Blue Lightning makes heavy use of several features found within the Lynx hardware such as sprite scaling and rotation, with Sommerville developing an animation engine for the introductory sequence of the game, which would later be re-used on other titles for the system such as Electrocop and Todd's Adventures in Slime World. Sommerville stated the game violated a rule of the system imposed by Mical and co-designer Dave Needle, which involved not accessing the ROM image once a game was running, as it streamed data for assets directly from the ROM and this technique would also be re-used in Zarlor Mercenary.

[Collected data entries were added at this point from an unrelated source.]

(** The loop only appends to the output list. *)
Lemma process_all_output_grows settings data : forall st st' oe,
  process_all settings st data = (st', oe) -> exists extra, st'.2 = (st.2 ++ extra)%list.
Proof.
  induction data as [|a data IH]; intros st st' oe.
  - intros [= <- <-]. exists []. by rewrite app_nil_r.
  - rewrite process_all_cons.
    destruct (normalise settings a) as [[key i0]|]; [|apply IH].
    destruct (annotate st.1 key i0) as [i'|e].
    + intros Hrest. apply IH in Hrest as [extra ->]. simpl.
      exists (i' :: extra). by rewrite <- app_assoc.
    + intros [= <- <-]. exists []. by rewrite app_nil_r.
Qed.

(** Records that yield other keys leave the entry of [key] alone. *)
Lemma process_all_frame settings key data st st' oe :
  (forall a k i, a ∈ data -> normalise settings a = Some (k, i) -> k <> key) ->
  process_all settings st data = (st', oe) ->
  st'.1 !! key = st.1 !! key.
Proof.
  intros Hother Hp. apply process_all_provenance in Hp as [_ Hstore].
  destruct (Hstore key) as [E | (a & i0 & i & Ha & Hn & _)]; [done|].
  by destruct (Hother a key i0 Ha Hn).
Qed.

Lemma annotate_changed store key i prev N M :
  store !! key = Some prev ->
  people_looking prev = JInt N ->
  people_looking i = JInt M ->
  M <> N ->
  annotate store key i = Ok (set_change i (M - N)).
Proof.
  intros Hprev HN HM Hne. unfold annotate. rewrite Hprev, HN, HM. simpl.
  unfold py_ne. simpl.
  destruct (Z.eqb_spec N M) as [->|_]; [done | reflexivity].
Qed.







(** ** The body that is not a list *)

Lemma process_all_strings settings st (l : list json) :
  Forall (fun a => exists s, a = JStr s) l ->
  process_all settings st l = (st, None).
Proof.
  induction 1 as [|a l [s ->] _ IH]; [reflexivity|].
  by rewrite process_all_cons.
Qed.

Lemma chars_strings (s : string) : Forall (fun a => exists t, a = JStr t) (chars s).
Proof. induction s; simpl; constructor; eauto. Qed.

Lemma keys_strings (d : list (string * json)) :
  Forall (fun a => exists t, a = JStr t) (map (fun kv => JStr kv.1) d).
Proof. induction d; simpl; constructor; eauto. Qed.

Blue Lightning was one of the original launch titles during the initial release of the Lynx in 1989, along with California Games, the aforementioned Electrocop and Gates of Zendocon. It was also released in Europe around the same time period and later in Japan on December 1 of the same year, where it was distributed by Mumin Corporation instead and the difference between the international and Japanese releases is that the latter came bundled with an instruction manual in Japanese. The game was first showcased to the public during the International Summer Consumer Electronics Show 1989, along with the system. Early previews showcased a different GUI.

== Reception ==

Blue Lightning garnered positive reception. In a capsule review of the Lynx version for STart, Clayton Walnum commented, "The 3D perspective is dazzling, with missiles and jets coming at you with such realism, you want to duck. ... The Lynx's built-in scaling features are used to the max in Blue Lightning. Luckily, the gameplay is as good as the graphics, making this a must-have game for every Lynx owner."

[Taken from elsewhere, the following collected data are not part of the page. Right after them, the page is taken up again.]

(** *** The matching loop *)

Lemma multisigCheckPair_frame (script : list parsedOpcode) (vm vm' : Engine T)
    (sigInfo sigInfo' : parsedSigInfo) (pubKey : byteSlice) (valid : bool) :
  multisigCheckPair script vm sigInfo pubKey = Ok (valid, sigInfo', vm') ->
  vm' = set_sigCache vm (sigCache vm') /\ signature sigInfo' = signature sigInfo.
Proof.
  assert (Hvm : vm = set_sigCache vm (sigCache vm)) by (by destruct vm).
  unfold multisigCheckPair.
  destruct (len (signature sigInfo) =? 0); [by intros [= <- <- <-]|].
  destruct (parsed sigInfo).
  - cbn [negb mbind result_bind].
    destruct (parsedSignature sigInfo) as [ps|]; [|by intros [= <- <- <-]].
    destruct (checkPubKeyEncoding _ _); try discriminate. cbn [mbind result_bind].
    destruct (ParsePubKey _); [|by intros [= <- <- <-]].
    destruct (signatureHash _ _ _); try discriminate. cbn [mbind result_bind].
    destruct (verifySignature _ _ _ _) as [v vm3] eqn:Hv. intros [= <- <- <-].
    split; [by eapply verifySignature_frame|done].
  - cbn [negb].
    destruct (checkHashTypeEncoding _ _); try discriminate. cbn [mbind result_bind].
    destruct (checkSignatureEncoding _ _); try discriminate. cbn [mbind result_bind].
    destruct (parseSig _ _) as [ps|]; cbn [mbind result_bind];
      [|by intros [= <- <- <-]].
    destruct (checkPubKeyEncoding _ _); try discriminate. cbn [mbind result_bind].
    destruct (ParsePubKey _); [|by intros [= <- <- <-]].
    destruct (signatureHash _ _ _); try discriminate. cbn [mbind result_bind].
    destruct (verifySignature _ _ _ _) as [v vm3] eqn:Hv. intros [= <- <- <-].
    split; [by eapply verifySignature_frame|done].
Qed.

In a 1999 retrospective, Robert A Jung reviewed the Atari Lynx version of the game for IGN, stating in his verdict that, "Though the levels could use a little more variety, the user-friendly gameplay and the sensational graphics make this title a blue-ribbon winner."

Review scores
| Publication | Score |
|---|---|
| AllGame | 3.5/5 |
| Aktueller Software Markt | 10 / 12 |
| Electronic Gaming Monthly | 8/10, 7/10, 8/10, 8/10 |
| HobbyConsolas | 93 / 100 |
| IGN | 9.0 / 10 |
| Joystick | 97% |
| Micromanía | 9 / 10 |
| Player One | 95% |
| Amstar | 16 / 20 |
| Atari Gaming Headquarters | 9 / 10 |
| CVG Mean Machines | 66% |
| The Games Machine | 87 / 100 |
| Génération 4 | 95% |
| Power Play | 75% |
| ST Action | 87% |
| ST Format | 94% |

Award
| Publication | Award |
|---|---|
| Electronic Gaming Monthly (1990) | Handheld Game of the Year (Lynx) |

== Legacy ==
In 1993, Atari requested several Epyx titles in order to be converted and release to the then-upcoming Atari Jaguar, with Blue Lightning among the list of selected titles to be remade. A year later, Blue Lightning 2 was announced for the Jaguar CD and became one of the first titles announced for the then-upcoming add-on, however it was later retitled to its original name during Autumn ECTS '94, where it was revealed that Cybermorph developer Attention to Detail were the ones developing the project. It became one of the two pack-in games for the peripheral when it launched on September 21, 1995, and was met with divisive reception from the public.